BANEBLADES!! Also Weismann.

Tactics

Orders

Like in regular IG regiments, your officers can issue orders on their units, but only for tanks. They works on 4+ which is not great, but with 24" range which IS awesome. Mind you that artillery tanks do not count as tanks at taking orders, so you must go Krieg for order-boosted artillery.

  • Concentrated Fire: Force opponent to reroll cover saves, almost doubling average kill count of your low-AP big blast tanks. It's your main order, and if you want to play competitively you may just skip other two and don't read them at all.
  • Erratic Maneuvers: Force opponent to reroll to hit rolls in melee against tank. With to hit moving tank 3+ even for Fire Warriors it's not a good choice, especially against melta-bomb or haywire grenade equipped squads, as they need only few hits to wreck your tank.
  • Full speed ahead!: Extra D3 of flat out move. Not like you want to flat out something other then Chimeras and Hellhound variants, and Chimeras can not take orders, while Hellhounds being fast can flat out 12" which is almost always more than enough.

Allies

With as many Leman Russ's as your have, killing stuff should not be a big problem. But for each tank squadron you take your not taking a troop choice that can score, conversely if you take armored fists for scoring, your not taking tanks to kill stuff. In a sense, having troop tanks hamstrings you in a way standard guard doesn't as you have to chose between firepower and scoring ablity.

Ahh, but this is where allies can help you.

Armored Battle group ally like the Imperial Guard so they can team up with everyone, and Battle Brother with Imperial Guard, (not sure how they ally with Kreig and Elysian, they are all considered as normal Imperial Guard and as such have same allies options and are also Battle Brothers with all of the other Guard variants). With this you can use the two allied troop choices to give you more scoring power with out losing any heavy tanks and while two squads of Space marines might sound nice you really want to ally with guard. One Infantry platoon can give you five infantry squads, heavy weapon teams, Special weapon teams, and a conscript blob all scoring. Stick them all in Chimeras for fluff if you want.

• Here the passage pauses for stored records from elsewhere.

Lemma set_values (h : Headers) (key value : string) :
  (forall k v, In (k, v) h -> getitem h k = Some v) ->
  forall k v, In (k, v) (set h key value) ->
              getitem (set h key value) k = Some v.
Proof.
  intros Hval k v Hin. rewrite getitem_set.
  apply In_set_inv in Hin. destruct Hin as [Heq|[Hin Hf]].
  - injection Heq as -> ->. now rewrite same_name_refl.
  - assert (same_name key k = false) as ->.
    { names_prop. congruence. }
    now apply Hval.
Qed.

Lemma set_again (h : Headers) (key value : string) :
  set (set h key value) key value = set h key value.
Proof.
  induction h as [|[k v] h IH].
  - cbn [set]. now rewrite same_name_refl.
  - cbn [set]. destruct (same_name k key) eqn:Ek.
    + cbn [set]. rewrite same_name_refl. f_equal.
      apply forallb_filter_id. apply forallb_filter.
    + cbn [set]. rewrite Ek. now rewrite IH.
Qed.

(** [dict(headers)] changes nothing when [headers] holds each key once and
    every pair carries the value that a lookup of its name returns. *)
Lemma dict_fold_canonical (h : Headers) :
  forall suf pre : Headers,
    h = pre ++ suf -> NoDup (map fst h) ->
    (forall k v, In (k, v) h -> getitem h k = Some v) ->
    fold_left
      (fun d kv =>
         match getitem h (fst kv) with
         | Some v => dict_setitem d (fst kv) v
         | None => d
         end) suf pre = h.
Proof.
  induction suf as [|[k v] suf IH]; intros pre Hh Hnd Hval.
  - cbn. now rewrite app_nil_r in Hh.
  - cbn [fold_left fst].
    rewrite (Hval k v) by (subst h; apply in_or_app; right; now left).
    rewrite dict_setitem_fresh.
    + apply IH; auto. now rewrite <- app_assoc.
    + subst h. rewrite map_app in Hnd. cbn [map fst] in Hnd.
      apply NoDup_remove_2 in Hnd. intros Hin. apply Hnd.
      apply in_or_app. now left.
Qed.

Lemma getitem_value (h : Headers) (k v : string) :
  getitem h k = Some v -> exists k', In (k', v) h.
Proof.
  induction h as [|[k' v'] h IH]; [discriminate|].
  cbn [getitem]. destruct (same_name k' k).
  - intros H. injection H as <-. exists k'. now left.
  - intros H. destruct (IH H) as [k'' Hin]. exists k''. now right.
Qed.

(** Values that pass the check still pass it after [dict(headers)] and
    after a header is set to a value that passes. *)
Lemma legal_dict_of_headers (h : Headers) :
  legal_headers h = true -> legal_headers (dict_of_headers h) = true.
Proof.
  unfold legal_headers. rewrite !forallb_forall. intros Hl [k v] Hin.
  destruct (dict_of_headers_facts h) as [_ [Hval _]].
  destruct (getitem_value h k v (Hval k v Hin)) as [k' Hin'].
  exact (Hl (k', v) Hin').
Qed.

Lemma legal_set (h : Headers) (key value : string) :
  legal_headers h = true -> legal_value value = true ->
  legal_headers (set h key value) = true.
Proof.
  unfold legal_headers. rewrite !forallb_forall. intros Hl Hv [k v] Hin.
  apply In_set_inv in Hin. destruct Hin as [Heq|[Hin _]].
  - injection Heq as -> ->. exact Hv.
  - exact (Hl (k, v) Hin).
Qed.

End HeadersLookup.

(** ** The round trip in general *)

(** The round trip returns the response assembled over [dict(headers)], and
    returns nothing when a value of that dict holds a line break. *)
Lemma round_trip_assemble (r : Flask.FlaskResponse) :
  round_trip r =
  if Werkzeug.legal_headers (Werkzeug.dict_of_headers (Flask.headers r))
  then Some (Flask.assemble (Flask.Bytes (Flask.data r)) (Flask.status_code r)
               (Werkzeug.dict_of_headers (Flask.headers r)))
  else None.
Proof.
  unfold round_trip, flask_to_requests_response, requests_response.
  cbn [isinstance_dict bind kwarg]. unfold requests_to_flask_response.
  cbn [Requests.content Requests._content Requests.status_code
       Requests.headers Flask.as_body Werkzeug.to_dict].
  rewrite Response_dict.
  destruct (Werkzeug.legal_headers
              (Werkzeug.dict_of_headers (Flask.headers r))); reflexivity.
Qed.

(** X6: for every Flask response whose header values hold no line break,
    the round trip through a [requests] response succeeds and keeps the body
    and the status code; looking a header name up in the result gives what
    it gave before, except that [Content-Length] is the length of the body
    and a missing [Content-Type] is [text/html; charset=utf-8]. *)
Theorem round_trip_lookup (r : Flask.FlaskResponse) :
  Werkzeug.legal_headers (Flask.headers r) = true ->
  exists r',
    round_trip r = Some r'
    /\ Flask.data r' = Flask.data r
    /\ Flask.status_code r' = Flask.status_code r
    /\ forall name,
         Werkzeug.getitem (Flask.headers r') name =
         if Werkzeug.same_name "Content-Length" name
         then Some (str_of_nat (String.length (Flask.data r)))
         else match Werkzeug.getitem (Flask.headers r) name with
              | Some v => Some v
              | None =>
                  if Werkzeug.same_name "Content-Type" name
                  then Some "text/html; charset=utf-8"
                  else None
              end.
Proof.
  intros Hlegal. eexists. split.
  { rewrite round_trip_assemble, legal_dict_of_headers by exact Hlegal.
    reflexivity. }
  split; [reflexivity|]. split; [reflexivity|].
  intros name. cbn [Flask.assemble Flask.headers].
  destruct (dict_of_headers_facts (Flask.headers r)) as [Hlook _].
  rewrite getitem_set.
  destruct (Werkzeug.same_name "Content-Length" name); [reflexivity|].
  rewrite contains_getitem, Hlook.
  destruct (Werkzeug.getitem (Flask.headers r) "content-type") as [ct|] eqn:Hct.
  - rewrite Hlook.
    destruct (Werkzeug.getitem (Flask.headers r) name) as [v|] eqn:Hn;
      [reflexivity|].
    destruct (Werkzeug.same_name "Content-Type" name) eqn:Hs; [|reflexivity].
    rewrite <- (getitem_same (Flask.headers r) "Content-Type" name Hs) in Hn.
    rewrite (getitem_same (Flask.headers r) "Content-Type" "content-type")
      in Hn by reflexivity.
    congruence.
  - rewrite getitem_set, Hlook.
    destruct (Werkzeug.same_name "Content-Type" name) eqn:Hs.
    + rewrite <- (getitem_same (Flask.headers r) "Content-Type" name Hs).
      rewrite (getitem_same (Flask.headers r) "Content-Type" "content-type")
        by reflexivity.
      rewrite Hct. reflexivity.
    + destruct (Werkzeug.getitem (Flask.headers r) name); reflexivity.
Qed.

(** X6 at the response with two cookies. *)
Lemma round_trip_lookup_witness :
  exists r',
    round_trip two_cookies = Some r'
    /\ Flask.data r' = Flask.data two_cookies
    /\ Flask.status_code r' = Flask.status_code two_cookies
    /\ forall name,
         Werkzeug.getitem (Flask.headers r') name =
         if Werkzeug.same_name "Content-Length" name
         then Some (str_of_nat (String.length (Flask.data two_cookies)))
         else match Werkzeug.getitem (Flask.headers two_cookies) name with
              | Some v => Some v
              | None =>
                  if Werkzeug.same_name "Content-Type" name
                  then Some "text/html; charset=utf-8"
                  else None
              end.
Proof.
  apply (round_trip_lookup two_cookies). reflexivity.
Defined.

(** X7: the round trip is idempotent: a response that came out of it goes
    through it unchanged. *)
Theorem round_trip_idempotent (r r' : Flask.FlaskResponse) :
  round_trip r = Some r' -> round_trip r' = Some r'.
Proof.
  rewrite round_trip_assemble.
  destruct (Werkzeug.legal_headers
              (Werkzeug.dict_of_headers (Flask.headers r))) eqn:Hlegal;
    [|discriminate].
  intros H. injection H as <-.
  rewrite round_trip_assemble.
  cbn [Flask.assemble Flask.data Flask.status_code Flask.headers].
  destruct (dict_of_headers_facts (Flask.headers r)) as [Hlook [Hval Hnd]].
  set (d := Werkzeug.dict_of_headers (Flask.headers r)) in *.
  assert (Hd : forall k v, In (k, v) d -> Werkzeug.getitem d k = Some v).
  { intros k v Hin. rewrite Hlook. now apply Hval. }
  pose (h1 := if Werkzeug.contains d "content-type" then d
              else Werkzeug.set d "Content-Type" Flask.default_content_type).
  assert (Hnd1 : NoDup (map fst h1)).
  { unfold h1. destruct (Werkzeug.contains d "content-type");
      [exact Hnd | now apply set_keys]. }
  assert (Hval1 : forall k v, In (k, v) h1 -> Werkzeug.getitem h1 k = Some v).
  { unfold h1. destruct (Werkzeug.contains d "content-type");
      [exact Hd | now apply set_values]. }
  assert (Hct1 : Werkzeug.contains h1 "content-type" = true).
  { unfold h1. destruct (Werkzeug.contains d "content-type") eqn:E;
      [exact E | apply contains_set; now right]. }
  assert (Hl1 : Werkzeug.legal_headers h1 = true).
  { unfold h1. destruct (Werkzeug.contains d "content-type");
      [exact Hlegal | now apply legal_set]. }
  pose (len := str_of_nat (String.length (Flask.data r))).
  pose (h2 := Werkzeug.set h1 "Content-Length" len).
  assert (Hfix : Werkzeug.dict_of_headers h2 = h2).
  { unfold Werkzeug.dict_of_headers.
    apply (dict_fold_canonical h2 h2 []); [reflexivity| |].
    - now apply set_keys.
    - now apply set_values. }
  assert (Hl2 : Werkzeug.legal_headers h2 = true).
  { apply legal_set; [exact Hl1|apply legal_str_of_nat]. }
  assert (Hct2 : Werkzeug.contains h2 "content-type" = true).
  { apply contains_set. now left. }
  change (Werkzeug.dict_of_headers
            (Werkzeug.set
               (if Werkzeug.contains d "content-type" then d
                else Werkzeug.set d "Content-Type" Flask.default_content_type)
               "Content-Length"
               (str_of_nat (String.length (Flask.data r)))))
    with (Werkzeug.dict_of_headers h2).
  rewrite Hfix, Hl2, Hct2. unfold h2. now rewrite set_again.
Qed.
(** * numericcompfricas: the sine / cosine / one-minus-cosine accuracy tester

    A shallow embedding of the C program in
    [src/fricas/commonNumericFunctions.spad] (the part after the SPAD
    package: [sncs1cs], [ud], [quiteInteresting], [scoresOf], [isNull],
    [checkSinCosOmcInPoint], [testRange], [updateMicroReport], [main]).

    Doubles are IEEE-754 binary64 values, modelled by the Standard
    Library's [spec_float] with [prec = 53] and [emax = 1024]; every
    arithmetic operation of the source is one correctly rounded
    (round-to-nearest-even) operation of [SpecFloat], none fused with
    another. [spec_float] has a single NaN, without sign or payload.

    Integers are those of an LP64 platform: [int] has 32 bits, [long]
    and [unsigned long] have 64. Unsigned arithmetic is modulo [2^64],
    a conversion from [uint64] to [int64] keeps the bits, and [int64]
    subtraction and negation wrap around. A conversion from [double]
    to [int] and the [int] arithmetic that follows it have a result
    only where C defines one, so that [sncs1cs] and what calls it
    return an [option].

    The reference library ([sin] and [cos] of [<math.h>]) and FriCAS
    are parameters; the calls to them and the lines printed for single
    points are recorded, in order, in a trace of events. *)

From Stdlib Require Import ZArith Lia List Bool String Ascii Permutation.
From Stdlib Require Import DecimalString.
From Stdlib Require Import Floats.SpecFloat.
Import ListNotations.

Local Open Scope Z_scope.

(** ** Machine integers *)

Module MachInt.

(** [typedef int mint_t;] is a 32-bit signed integer. *)
Definition INT_MIN : Z := - 2 ^ 31.
Definition INT_MAX : Z := 2 ^ 31 - 1.

Definition in_int (z : Z) : bool := (INT_MIN <=? z) && (z <=? INT_MAX).

(** [int] addition and multiplication: C leaves signed overflow
    undefined, so there is a result only when it is representable. *)
Definition int_add (a b : Z) : option Z :=
  if in_int (a + b) then Some (a + b) else None.
Definition int_mul (a b : Z) : option Z :=
  if in_int (a * b) then Some (a * b) else None.

(** [typedef unsigned long uint64;] arithmetic is modulo [2^64]. *)
Definition u64 (z : Z) : Z := z mod 2 ^ 64.

(** Conversion of a [uint64] to [int64] ([typedef long int64;]): the
    two's complement reading of the same 64 bits. *)
Definition to_int64 (u : Z) : Z := if u <? 2 ^ 63 then u else u - 2 ^ 64.

(** [int64] subtraction and negation, with wrap-around. *)
Definition int64_sub (a b : Z) : Z := to_int64 (u64 (a - b)).
Definition int64_neg (a : Z) : Z := to_int64 (u64 (- a)).

(** [~0UL >> 1] converted to [int64]: the greatest [int64]. *)
Definition INT64_MAX : Z := to_int64 (Z.shiftr (u64 (Z.lnot 0)) 1).

End MachInt.
Import MachInt.

(** ** Doubles *)

Module Dbl.

Definition prec : Z := 53.
Definition emax : Z := 1024.

(** [typedef double mfloat_t;] *)
Definition mfloat_t : Type := spec_float.

Definition is_double (x : mfloat_t) : bool := valid_binary prec emax x.
Lemma written_lines_follow_code_witness :
  let production := Logger.mkEnv None (Some "production") in
  let development := Logger.mkEnv None None in
  let busy := Some {| message := "database is locked" |} in
  map fst (Logger.written production
             (log (serve busy "2024-01-01 12:00:05" db1 GetContacts))) = [error]
  /\ map fst (Logger.written production
                (log (serve None "2024-01-01 12:00:05" db1 (GetContact "7"))))
     = [warn]
  /\ map fst (Logger.written production
                (log (serve None "2024-01-01 12:00:05" db1 (PostContacts jane))))
     = []
  /\ map fst (Logger.written development
                (log (serve None "2024-01-01 12:00:05" db1 (PostContacts jane))))
     = [info].
Proof.
  intros production development busy.
  split; [|split; [|split]].
  - apply (written_lines_follow_code production busy
             "2024-01-01 12:00:05" db1 GetContacts);
      [reflexivity | discriminate].
  - apply (written_lines_follow_code production None
             "2024-01-01 12:00:05" db1 (GetContact "7")). reflexivity.
  - apply (written_lines_follow_code production None
             "2024-01-01 12:00:05" db1 (PostContacts jane)); reflexivity.
  - apply (written_lines_follow_code development None
             "2024-01-01 12:00:05" db1 (PostContacts jane)). reflexivity.
Defined.


(* ================================================================== *)
(** ** The test for a uniqueness violation *)
(* ================================================================== *)

Section Includes.

Lemma prefix_split (p s : string) :
  String.prefix p s = true <-> exists post, s = p ++ post.
Proof.
  revert s. induction p as [|c p IH]; intros s.
  - split; [intros _; exists s; reflexivity | intros _; destruct s; reflexivity].
  - destruct s as [|d s]; simpl;
      [split; [discriminate | intros [post H]; discriminate]|].
    destruct (Ascii.ascii_dec c d) as [->|N].
    + rewrite IH. split; intros [post H]; exists post.
      * rewrite H. reflexivity.
      * injection H as H. exact H.
    + split; [discriminate | intros [post H]; congruence].
Qed.

(** [includes] finds the text wherever it stands. *)
Lemma includes_split (s sub : string) :
  includes s sub = true <-> exists pre post, s = pre ++ sub ++ post.
Proof.
  induction s as [|c s IH].
  - cbn [includes]. rewrite orb_false_r, prefix_split. split.
    + intros [post H]. exists "", post. exact H.
    + intros (pre & post & H). destruct pre as [|d pre]; [|discriminate].
      exists post. exact H.
  - cbn [includes]. rewrite orb_true_iff, prefix_split, IH. split.
    + intros [[post H]|(pre & post & H)].
      * exists "", post. exact H.
      * exists (String c pre), post. simpl. rewrite H. reflexivity.
    + intros (pre & post & H). destruct pre as [|d pre].
      * left. exists post. exact H.
      * right. simpl in H. injection H as _ H. exists pre, post. exact H.
Qed.

Lemma unique_violation_split (e : JsError) :
  is_unique_violation e = true
  <-> exists pre post, message e = pre ++ "UNIQUE constraint failed" ++ post.
Proof.
  unfold is_unique_violation. rewrite <- includes_split.
  destruct (message e) as [|c m]; [split; discriminate|].
  reflexivity.
Qed.

End Includes.

(** X11. When the store throws on a create or an update of an accepted
    body, the answer is the validation failure with the message
    [Email already exists in the system] exactly when the message of
    the exception contains [UNIQUE constraint failed], at its start,
    its end or in between; otherwise it is the database failure.  The
    table stays as it was in both cases. *)
Theorem unique_violation_anywhere
  (e : JsError) (now : string) (db : Db) (id : string) (b : Body) :
  accepted b = true ->
  let c := post_contacts (Some e) now db b in
  let u := put_contact (Some e) db id b in
  ((exists pre post, message e = pre ++ "UNIQUE constraint failed" ++ post) ->
   response c = sendResponse 1 (JStr "Email already exists in the system") None
   /\ response u = sendResponse 1 (JStr "Email already exists in the system") None)
  /\ (~ (exists pre post, message e = pre ++ "UNIQUE constraint failed" ++ post) ->
      response c = sendResponse 3 (JStr "Failed to save data") None
      /\ response u = sendResponse 3 (JStr "Failed to update data") None)
  /\ db_after c = db /\ db_after u = db.
Proof.
  intros Hb c u. apply accepted_inv in Hb.
  destruct Hb as (Hn & Hp & Bn & Bp & Be & Ba).
  assert (Ec : c = {| db_after := db;
                      response :=
                        if is_unique_violation e
                        then sendResponse ERROR_CODES.VALIDATION_ERROR
                               (JStr ERROR_MESSAGES.EMAIL_ALREADY_EXISTS) None
                        else sendResponse ERROR_CODES.DATABASE_ERROR
                               (JStr ERROR_MESSAGES.DATA_SAVE_FAILED) None;
                      log := [(error, "Error creating contact")];
                      statements := [INSERT] |}).
  { subst c. unfold post_contacts. rewrite (validate_truthy _ _ Hn Hp).
    cbn [truthy]. unfold Sqlite.insert, and_then, guarded.
    rewrite (bound_of_bind _ Bn), (bound_of_bind _ Bp),
      (bound_of_bind _ (is_bool_or_null _ Be)),
      (bound_of_bind _ (is_bool_or_null _ Ba)).
    reflexivity. }
  assert (Eu : u = {| db_after := db;
                      response :=
                        if is_unique_violation e
                        then sendResponse ERROR_CODES.VALIDATION_ERROR
                               (JStr ERROR_MESSAGES.EMAIL_ALREADY_EXISTS) None
                        else sendResponse ERROR_CODES.DATABASE_ERROR
                               (JStr ERROR_MESSAGES.DATA_UPDATE_FAILED) None;
                      log := [(error, "Error updating contact")];
                      statements := [UPDATE] |}).
  { subst u. unfold put_contact. rewrite (validate_truthy _ _ Hn Hp).
    cbn [truthy]. unfold Sqlite.update, and_then, guarded.
    rewrite (bound_of_bind _ Bn), (bound_of_bind _ Bp),
      (bound_of_bind _ (is_bool_or_null _ Be)),
      (bound_of_bind _ (is_bool_or_null _ Ba)).
    reflexivity. }
  rewrite Ec, Eu. cbn [db_after response].
  split; [|split; [|split; reflexivity]].
  - intros H. apply unique_violation_split in H. rewrite H. split; reflexivity.
  - intros H. destruct (is_unique_violation e) eqn:V.
    + exfalso. apply H, unique_violation_split, V.
    + split; reflexivity.
Qed.

Lemma unique_violation_anywhere_witness :
  let e := {| message := "SqliteError: UNIQUE constraint failed: contacts.email" |} in
  response (post_contacts (Some e) "2024-01-01 12:00:05" db1 jane)
  = sendResponse 1 (JStr "Email already exists in the system") None
  /\ response (put_contact (Some e) db1 "1" jane)
     = sendResponse 1 (JStr "Email already exists in the system") None.
Proof.
  intros e.
  destruct (unique_violation_anywhere e "2024-01-01 12:00:05" db1 "1" jane
              eq_refl) as (H & _).
  apply H. exists "SqliteError: ", ": contacts.email". reflexivity.
Defined.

On the other hand, the Armored battle group shines as a ally to another army. As stated they ally like guard, so any army in the game (except nids) that takes them as allies can take from a minimum of 2, (HQ and one troop) up to a max of 11 heavy vehicles counting the artillery from heavy support, commissar tank form elite, and taking air support or Hellhounds/Salamanders (for even more tanks) for fast attack. This howewer sucks a lot of points from your main detachment and only useful in large point games (where you can take double FOC anyway).

Remember who your battle brothers with so you can use you Tank orders and leadership ten bubble on allies.